* _Data_:
# # #

Definition complete_release (token : ReleaseToken)
    (verification : ScopeReleaseVerification) : SL () := λ s,
  match find_entry (token_entry token) s with
  | None => (s, Err WorkerProtocolFailed)
  | Some (i, entry) =>
      match verification with
      | ScopeReleased =>
          match wr_state (pw_record entry) with
          | PayloadPrepared payload _ | PayloadRegistered payload _ =>
              persist_transition (tk_worker_id token) "payload_boundary_proven_empty"
                (put_entry i (with_state (PayloadReleased payload) entry) s)
          | _ => (s, Err WorkerProtocolFailed)
          end
      | ScopeRecoveryRequired reason =>
          (put_entry i
             (mkPendingWorker (pw_record entry) (pw_child entry)
                (ReleaseRecoveryRequired reason) (pw_generation entry) true) s, Ok ())
      end
  end.

(** ** Exits before the session has started *)

(** [reap_pending_worker]: a worker still alive is killed. *)
Definition reap_pending_worker (child : Shared Z) : SL ExitStatus := λ s,
  match child with
  | Poisoned => (s, Err WorkerIoFailed)
  | Healthy pid =>
      match ch_try_wait (sh_children host) pid with
      | None => (s, Err WorkerIoFailed)
      | Some (Some status) => (s, Ok status)
      | Some None =>
          if ch_kill (sh_children host) pid then
            (log_kill pid s, ok_or (ch_wait (sh_children host) pid) WorkerIoFailed)
          else (s, Err WorkerIoFailed)
      end
  end.

Definition kill_shared_worker (child : Shared Z) (s : SupervisorLoopState)
    : SupervisorLoopState :=
  match child with Healthy pid => log_kill pid s | Poisoned => s end.

Definition recover_payload_entry (entry : PendingWorkerLifecycle) (status : ExitStatus)
    (receipt : RecoverySeatReceipt) : SL () :=
  let id := wr_lifecycle_id (pw_record entry) in
  ignore (persist_transition id "emergency_recovery_started") ;;;
  let '(record, outcome) := recover (sh_provider host) (pw_record entry) status in
  match outcome with
  | OutcomeRecovered _ _ _ =>
      persist_resolve id ;;;
      on_admission (release_after_a3_finalization receipt)
  | OutcomeQuarantined stage reason =>
      ignore (match reason with
              | VtDisallocateBusy => persist_transition id "vt_disallocate_failed_busy"
              | _ => sr_ret ()
              end) ;;;
      on_admission (enter_quarantine_from_recovery receipt stage reason) ;;;
      sr_modify (push_quarantined (quarantine_record stage reason record)) ;;;
      sr_fail WorkerRecoveryIncomplete
  end.

Definition quarantine_pre_payload (entry : PendingWorkerLifecycle)
    (stage : EmergencyRecoveryStage) (reason : SupervisorRecoveryError)
    (receipt : RecoverySeatReceipt) : SL () :=
  on_admission (enter_quarantine_from_recovery receipt stage reason) ;;;
  sr_modify (push_quarantined (quarantine_record stage reason (pw_record entry))) ;;;
  sr_fail WorkerRecoveryIncomplete.

Definition recover_pre_payload_entry (entry : PendingWorkerLifecycle)
    (receipt : RecoverySeatReceipt) : SL () :=
  match wr_state (pw_record entry) with
  | WorkerSpawned previous_vt =>
      match rp_recover_pre_payload (sh_provider host) (wr_worker_pid (pw_record entry))
              (wr_requested_username (pw_record entry))
              (wr_session_name (pw_record entry)) previous_vt with
      | Ok _ => on_admission (release_after_a3_finalization receipt)
      | Err reason => quarantine_pre_payload entry LogindCleanup reason receipt
      end
  | _ => quarantine_pre_payload entry RecoveryRecordValidation InvalidRecord receipt
  end.

Definition abort_entry (lease : PendingLifecycleLease) (expected_clean : bool)
    (worker_exit_status : option ExitStatus) (entry : PendingWorkerLifecycle) : SL () :=
  let* status := match worker_exit_status with
                 | Some status => sr_ret status
                 | None => reap_pending_worker (pw_child entry)
                 end in
  let no_payload := bool_decide (payload_identity (pw_record entry) = None) in
  if expected_clean
     && (no_payload
         || is_ok (finalize_expected_prestarted_exit (sh_provider host)
                     (pw_record entry) status))
  then
    ignore (persist_resolve (pl_lifecycle_id lease)) ;;;
    ignore (on_admission (cancel (RollbackPending lease)))
  else if negb no_payload then
    let '(record, classification) :=
      mark_worker_exited_unexpectedly status (pw_record entry) in
    let* receipt := on_admission (pending_recovery (wr_lifecycle_id record)
                                    (phase_name record) classification) in
    recover_payload_entry (with_record record entry) status receipt
  else
    let* receipt := on_admission
      (pending_recovery (wr_lifecycle_id (pw_record entry))
         (phase_name (pw_record entry)) UnexpectedExitBeforeStarted) in
    recover_pre_payload_entry entry receipt.

Definition abort_pending (lease : PendingLifecycleLease) (expected_clean : bool)
    (worker_exit_status : option ExitStatus) : SL () := λ s,
  let worker_id := pl_lifecycle_id lease in
  if negb (matches_pending lease (aw_controller (sl_admission s)))
  then (s, Err SessionSeatUnavailable)
  else
    match find_entry (λ e, str_eqb (wr_lifecycle_id (pw_record e)) worker_id) s with
    | None => ((on_admission (cancel (RollbackPending lease)) s).1,
               Err SessionSeatUnavailable)
    | Some (i, _) =>
        match swap_remove i (sl_pending s) with
        | None => (s, Err SessionSeatUnavailable)
        | Some (entry, rest) =>
            abort_entry lease expected_clean worker_exit_status entry (set_pending rest s)
        end
    end.

(** ** Running sessions ([running.rs]) *)

Definition registrable (registration : RunningRegistration)
    (e : PendingWorkerLifecycle) : bool :=
  str_eqb (wr_lifecycle_id (pw_record e)) (rr_worker_id registration)
  && (wr_worker_pid (pw_record e)
      =? match pw_child e with Healthy pid => pid | Poisoned => 0 end)
  && bool_decide (payload_identity (pw_record e) = Some (rr_payload_scope registration))
  && release_not_requested e
  && negb (pw_terminal_before_started e)
  && match wr_state (pw_record e) with PayloadRegistered _ _ => true | _ => false end.

(** The entry of a registration whose payload is the announced one. *)
Definition start_entry (registration : RunningRegistration)
    (payload : SupervisorPreparedPayload) (entry : PendingWorkerLifecycle) : SL () :=
  let record := set_state (Started payload (rr_runtime_id registration))
                  (pw_record entry) in
  persist_transition (rr_worker_id registration) "started" ;;;
  let* recovery := λ s, (s, Ok (admission_state s)) in
  let* receipt := on_admission
    (commit_transaction (rr_admission_transaction registration) recovery) in
  let* admission := on_admission (promote_committed_to_running receipt) in
  sr_modify (λ s, set_children
    (sl_children s ++
     [mkSupervised admission record (pw_child entry) (rr_session registration)
        (rr_session_pid registration) (rr_session_pgid registration)
        (rr_worker_id registration) (rr_registration_nonce registration) false]) s) ;;;
  ensure (sh_clone_channel host) else WorkerIoFailed.

Definition register_running (registration : RunningRegistration) : SL () := λ s,
  let transaction := rr_admission_transaction registration in
  let '(transaction', lease) := pending_lease transaction in
  if negb (str_eqb (lt_lifecycle_id (pd_transaction transaction))
             (rr_worker_id registration))
  then (s, Err WorkerProtocolFailed)
  else match find_entry (registrable registration) s with
  | None =>
      match lease with
      | Ok lease => ((on_admission (cancel (RollbackPending lease)) s).1,
                     Err WorkerProtocolFailed)
      | Err e => (s, Err e)
      end
  | Some (i, _) =>
      match swap_remove i (sl_pending s) with
      | None => (s, Err WorkerProtocolFailed)
      | Some (entry, rest) =>
          let s := set_pending rest s in
          match wr_state (pw_record entry) with
          | PayloadRegistered payload _ =>
              if negb (str_eqb (sli_id (pp_logind payload))
                         (rr_logind_session_id registration))
                 || negb (pb_leader_pid (pp_boundary payload)
                          =? rr_session_pid registration)
              then match lease with
                   | Err e => (s, Err e)
                   | Ok lease =>
                       let s := (on_admission (enter_quarantine_from_pending lease
                                   RecoveryRecordValidation InvalidRecord) s).1 in
                       let s := push_quarantined
                         (set_state (Quarantined RecoveryRecordValidation InvalidRecord
                                       (RetainedPayload payload)) (pw_record entry)) s in
                       (kill_shared_worker (pw_child entry) s, Err WorkerProtocolFailed)
                   end
              else start_entry registration payload entry s
          | _ => (s, Err WorkerProtocolFailed)
          end
      end
  end.
(* ===== verification/LaunchSafety.v ===== *)
(** * A launch settles the seat

    Whatever the worker sends and whatever fails on the way, a launch that got
    the seat either hands its transaction to the supervisor's registration or
    gives the seat back. *)

From stdpp Require Import base gmap sets list strings.
From Stdlib Require Import ZArith Lia.
From S2P Require Import Prelude Text DirFs RecoveryTypes LedgerTaxonomy Ledger.
From S2P Require Import LedgerDurability PreviousBoot PreCommit SameBoot.
From S2P Require Import Admission AdminRecovery Protocol Conversation Login.
From S2P Require Import Daemon WorkerRecord Supervisor SupervisorSafety.
From S2P Require Import SupervisorExits SupervisorProtocol Launch.
#[local] Open Scope niralis_scope.

(** ** Leaving the seat alone or freeing it *)

Definition phase_of (s : SupervisorLoopState) : AdmissionPhase :=
  sc_phase (aw_controller (sl_admission s)).

(** The loop supervises no worker before and after, and the admission state is
    as it was or has no login in progress. *)
Definition undisturbed (s s' : SupervisorLoopState) : Prop :=
  sl_children s = [] → sl_children s' = [] ∧
  (sl_admission s' = sl_admission s ∨ phase_of s' = PhaseFree).
#[export] Instance undisturbed_preorder : PreOrder undisturbed.
Proof.
  split; [intros s Hs; auto|]. intros x y z H1 H2 Hx. unfold phase_of in *.
  destruct (H1 Hx) as [Hy E1]. destruct (H2 Hy) as [Hz E2]. split; [done|].
  destruct E2 as [E2|E2]; [|by right]. rewrite E2. done.
Qed.

Lemma undisturbed_same s s' :
  sl_children s' = sl_children s → sl_admission s' = sl_admission s → undisturbed s s'.
Proof. intros E1 E2 Hs. rewrite E1, E2. auto. Qed.

Section Undisturbed.
Context `{SerdeJson PersistentRecoveryRecord} `{SerdeJson PreCommitRuntimeRecord}.
Context (host : SupervisorHost).

Lemma with_durable_undisturbed e m : sr_keeps undisturbed (with_durable e m).
Proof.
  intros s. apply undisturbed_same; [apply with_durable_children|].
  apply with_durable_admission.
Qed.

Lemma record_prepared_scope_undisturbed id pid spid identity nonce :
  sr_keeps undisturbed (record_prepared_scope host id pid spid identity nonce).
Proof.
  intros s. unfold record_prepared_scope.
  destruct (find_entry _ s) as [[i entry]|]; [|done].
  destruct (_ || _); [done|]. destruct (wr_state _); try done.
  destruct (rp_prepare_payload _ _ _ _ _ _) as [payload|].
  - unfold persist_new_record_to.
    pose proof (with_durable_undisturbed PersistentRecoveryUnavailable
      (create (prepared (sh_prepare host) (wr_lifecycle_id (pw_record entry)) pid
         (wr_launcher_pid (pw_record entry)) (wr_requested_username (pw_record entry))
         (wr_session_name (pw_record entry)) previous_vt payload)) s) as Hc.
    by destruct (with_durable _ _ s) as [s1 [[]|e]].
  - intros Hs. rewrite on_admission_eq. unfold quarantine_pending_lifecycle.
    destruct (negb _); cbn; auto.
Qed.
(* ===== verification/RunningControl.v ===== *)
(** * The control channel of a running worker

    [supervisor_loop/running_control.rs]: the thread that reads a registered
    worker's control requests, passes the two reports on the worker's VT to the
    supervisor loop and acknowledges them; and the loop's shutdown. *)

From stdpp Require Import base gmap sets list strings.
From Stdlib Require Import ZArith Lia.
From S2P Require Import Prelude Text DirFs RecoveryTypes LedgerTaxonomy Ledger.
From S2P Require Import LedgerDurability PreviousBoot PreCommit SameBoot.
From S2P Require Import Admission AdminRecovery Protocol Conversation Login.
From S2P Require Import Daemon WorkerRecord Supervisor SupervisorSafety.
From S2P Require Import SupervisorExits SupervisorProtocol Launch.
#[local] Open Scope niralis_scope.

(** One turn of the reader: what it read, whether the loop took and answered the
    message, whether the acknowledgement could be written. *)
Record ControlTurn := mkTurn {
  tn_host : SupervisorHost;
  tn_request : option WorkerControlEnvelope;
  tn_sent : bool;
  tn_replied : bool;
  tn_written : bool;
}.

Section Reader.
Context `{SerdeJson PersistentRecoveryRecord} `{SerdeJson PreCommitRuntimeRecord}.

(** The loop after the turn, the acknowledgement that was written, and whether
    the reader goes on.  A message that was sent is handled even when the reader
    does not see the reply. *)
Definition control_turn (t : ControlTurn) (s : SupervisorLoopState)
    : SupervisorLoopState * option WorkerControlRequest * bool :=
  match tn_request t with
  | None => (s, None, false)
  | Some (mkControlEnvelope version message) =>
      if negb (version =? WORKER_CONTROL_PROTOCOL_VERSION) then (s, None, false)
      else match message with
      | WcTerminalVtCleanupIntent worker_id pid nonce identity =>
          if negb (tn_sent t) then (s, None, false)
          else match handle_message (tn_host t)
                       (MsgTerminalVtIntent worker_id pid nonce identity) s with
          | (s, ReplyAttempt (Ok attempt_id)) =>
              if tn_replied t && tn_written t
              then (s, Some (WcTerminalVtCleanupIntentAcknowledged worker_id pid nonce
                               attempt_id), true)
              else (s, None, false)
          | (s, _) => (s, None, false)
          end
      | WcTerminalVtCleanupResult worker_id pid nonce attempt_id result =>
          if negb (tn_sent t) then (s, None, false)
          else match handle_message (tn_host t)
                       (MsgTerminalVtResult worker_id pid nonce attempt_id result) s with
          | (s, ReplyDone (Ok _)) =>
              (s, (if tn_replied t && tn_written t
                   then Some (WcTerminalVtCleanupResultAcknowledged worker_id pid nonce
                                attempt_id)
                   else None), false)
          | (s, _) => (s, None, false)
          end
      | _ => (s, None, false)
      end
  end.

(** The reader's life: the acknowledgements it wrote, each with the turn it was
    written in and the loop's state at that moment. *)
Fixpoint running_control (turns : list ControlTurn) (s : SupervisorLoopState)
    : SupervisorLoopState * list (ControlTurn * WorkerControlRequest * SupervisorLoopState) :=
  match turns with
  | [] => (s, [])
  | t :: turns =>
      let '(s, ack, more) := control_turn t s in
      let log := match ack with Some a => [(t, a, s)] | None => [] end in
      if more then
        let '(s', rest) := running_control turns s in (s', log ++ rest)
      else (s, log)
  end.

(** What an acknowledgement promises: it answers the request that was read, and
    the record's file holds what that request says, the intent under the number
    the worker is given, or the very result it reported for its attempt. *)
Definition acknowledges (request : option WorkerControlEnvelope) (a : WorkerControlRequest)
    (s : SupervisorLoopState) : Prop :=
  match request, a with
  | Some (mkControlEnvelope _ (WcTerminalVtCleanupIntent id pid nonce _)),
    WcTerminalVtCleanupIntentAcknowledged id' pid' nonce' attempt_id =>
      id' = id ∧ pid' = pid ∧ nonce' = nonce ∧
      vt_operation_is id (IntentPersisted attempt_id) s
  | Some (mkControlEnvelope _ (WcTerminalVtCleanupResult id pid nonce attempt_id reported)),
    WcTerminalVtCleanupResultAcknowledged id' pid' nonce' attempt_id' =>
      id' = id ∧ pid' = pid ∧ nonce' = nonce ∧ attempt_id' = attempt_id ∧
      vt_operation_is id
        (match reported with
         | TvReleased => Confirmed attempt_id
         | TvVtDisallocateBusy => OpFailed attempt_id EBUSY
         end) s
  | _, _ => False
  end.

Lemma cleanup_intent_keyed boot id a l :
  keyed l → keyed (worker_vt_cleanup_intent boot id a l).1.
Proof.
  intros Hk. destruct (worker_vt_cleanup_intent boot id a l) as [l' r] eqn:HC.
  apply worker_vt_cleanup_intent_steps in HC as [[-> _]|(next & rec & Hl & HS & HC)]; [done|].
  apply commit_spec in HC as [_ HC]. cbn. destruct r as [[]|e].
  - destruct HC as [_ HR]. intros i r. rewrite HR.
    intros [[<- <-]|[_ Hi]]%lookup_insert_Some; [done|by apply Hk].
  - destruct HC as [HR _]. intros i r. rewrite HR. apply Hk.
Qed.

Lemma intent_turn_keyed host id pid nonce identity s :
  loop_keyed s → loop_keyed (accept_terminal_vt_intent host id pid nonce identity s).1.
Proof.
  intros Hk. unfold accept_terminal_vt_intent.
  destruct (find_child id s) as [[i worker]|]; [|done]. destruct (_ || _); [done|].
  unfold loop_keyed in *. destruct (sl_ledger s) as [[l|]|] eqn:E; [|cbn; by rewrite E..].
  destruct (lg_records l !! id); [|cbn; by rewrite E].
  destruct (_ || _); [cbn; by rewrite E|].
  destruct (u64_checked_add _ _) as [a|]; [|cbn; by rewrite E].
  pose proof (cleanup_intent_keyed (sh_boot host) id a l Hk) as Hk'.
  by destruct (worker_vt_cleanup_intent _ _ _ l).
Qed.

Lemma control_turn_sound t s s' ack more :
  loop_keyed s → control_turn t s = (s', ack, more) →
  (∀ a, ack = Some a → acknowledges (tn_request t) a s') ∧ (more = true → loop_keyed s').
Proof.
  intros Hk. unfold control_turn. destruct (tn_request t) as [[version message]|].
  2: by intros [= <- <- <-]. destruct (negb _); [by intros [= <- <- <-]|].
  destruct message; try (by intros [= <- <- <-]);
    (destruct (negb _); [by intros [= <- <- <-]|]); cbn [handle_message answer].
  - pose proof (intent_turn_keyed (tn_host t) worker_id expected_worker_pid
      registration_nonce scope_identity s Hk) as Hk'.
    destruct (accept_terminal_vt_intent _ _ _ _ _ s) as [s1 [attempt|e]] eqn:HA;
      cbn [fst snd] in *; [|by intros [= <- <- <-]].
    apply accept_intent_Ok in HA as [HA _]; [|done].
    destruct (_ && _); intros [= <- <- <-]; [|done]. split; [|done].
    intros a [= <-]. cbn. by split_and!.
  - destruct (accept_terminal_vt_result _ _ _ _ _ _ s) as [s1 [[]|e]] eqn:HA;
      cbn [fst snd]; [|by intros [= <- <- <-]].
    apply accept_result_Ok in HA as (_ & HA & _); [|done].
    intros [= <- <- <-]. split; [|done]. intros a Ha. destruct (_ && _); [|done].
    injection Ha as <-. cbn. split_and!; [done..|]. by destruct result.
Qed.
End Reader.

(** C36. A worker is told that its VT intent, or its report, was accepted only
    when the ledger's file of its record already says so: in any life of the
    control reader on a ledger whose records sit under their own ids, every
    acknowledgement it writes answers the request it read in that turn, and at
    that moment the record in memory and its file hold the intent under the
    attempt number the worker is told, or, for a report, exactly the reported
    result for the reported attempt: released as confirmed, busy as failed with
    [EBUSY]. *)
Theorem vt_acknowledgements_are_durable `{SerdeJson PersistentRecoveryRecord}
    `{SerdeJson PreCommitRuntimeRecord} turns s :
  loop_keyed s →
  Forall (λ '(t, a, at_s), acknowledges (tn_request t) a at_s) (running_control turns s).2.
Proof.
  revert s. induction turns as [|t turns IH]; intros s Hk; [constructor|]. cbn.
  destruct (control_turn t s) as [[s1 ack] more] eqn:HT.
  apply control_turn_sound in HT as [Hack Hk1]; [|done].
  assert (Forall (λ '(t, a, at_s), acknowledges (tn_request t) a at_s)
    (match ack with Some a => [(t, a, s1)] | None => [] end)) as Hlog.
  { destruct ack as [a|]; [|constructor]. constructor; [by apply Hack|constructor]. }
  destruct more; [|done]. specialize (IH s1 (Hk1 eq_refl)).
  destruct (running_control turns s1) as [s' rest]. cbn in *. by apply Forall_app.
Qed.

(** ** Shutdown *)

Lemma kill_all workers s :
  sl_children (foldl (λ s worker, kill_shared_worker (sw_child worker) s) s workers)
    = sl_children s ∧
  ∀ pid, pid ∈ sl_killed (foldl (λ s worker, kill_shared_worker (sw_child worker) s) s workers)
    ↔ pid ∈ sl_killed s ∨ ∃ worker, worker ∈ workers ∧ sw_child worker = Healthy pid.
Proof.
  revert s. induction workers as [|w workers IH]; intros s; cbn.
  { split; [done|]. intros pid. split; [by left|]. intros [Hp|(w & Hw & _)]; [exact Hp|].
    by apply not_elem_of_nil in Hw. }
  destruct (IH (kill_shared_worker (sw_child w) s)) as [Hc Hp]. split.
  { rewrite Hc. by destruct (sw_child w). }
  intros pid. rewrite Hp. destruct (sw_child w) as [p|] eqn:Hw; cbn.
  2: { setoid_rewrite elem_of_cons. split; [naive_solver|].
       intros [|(w' & [->|Hin] & Hw')]; [by left|congruence|eauto]. }
  rewrite elem_of_app, list_elem_of_singleton. split.
  - intros [[Hs| ->]|(w' & Hin & Hw')]; [by left|right; exists w; set_solver|].
    right. exists w'. set_solver.
  - intros [Hs|(w' & [->|Hin]%elem_of_cons & Hw')]; [by left; left| |right; eauto].
    left. right. congruence.
Qed.

(** Which workers are left after the polls. *)
Lemma polled polls workers worker :
  worker ∈ foldl poll_workers workers polls ↔
  worker ∈ workers ∧ Forall (λ children, exited_at children worker = false) polls.
Proof.
  revert workers. induction polls as [|c polls IH]; intros workers; cbn.
  { split; [by intros|by intros [? _]]. }
  rewrite IH, Forall_cons. unfold poll_workers. rewrite list_elem_of_filter. naive_solver.
Qed.

(** The shutdown leaves no supervised worker running: besides those
    killed before, the children it kills are exactly those no poll found exited,
    and the ones it stops supervising are exactly those a poll did. *)
Theorem shutdown_kills_the_rest polls s :
  (∀ pid, pid ∈ sl_killed (shutdown_workers polls s) ↔
     pid ∈ sl_killed s ∨ ∃ worker, worker ∈ sl_children s ∧ sw_child worker = Healthy pid ∧
       Forall (λ children, exited_at children worker = false) polls) ∧
  (∀ worker, worker ∈ sl_children (shutdown_workers polls s) ↔
     worker ∈ sl_children s ∧
     Forall (λ children, exited_at children worker = false) polls).
Proof.
  unfold shutdown_workers.
  destruct (kill_all (foldl poll_workers (sl_children s) polls)
    (set_children (foldl poll_workers (sl_children s) polls) s)) as [Hc Hp]. split.
  - intros pid. rewrite Hp. cbn. setoid_rewrite polled. naive_solver.
  - intros worker. rewrite Hc. apply polled.
Qed.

# # #

* _Work order_: Using the material, show each line where the string "registrable" can be found.

* _Response below_:
Definition registrable (registration : RunningRegistration)
  else match find_entry (registrable registration) s with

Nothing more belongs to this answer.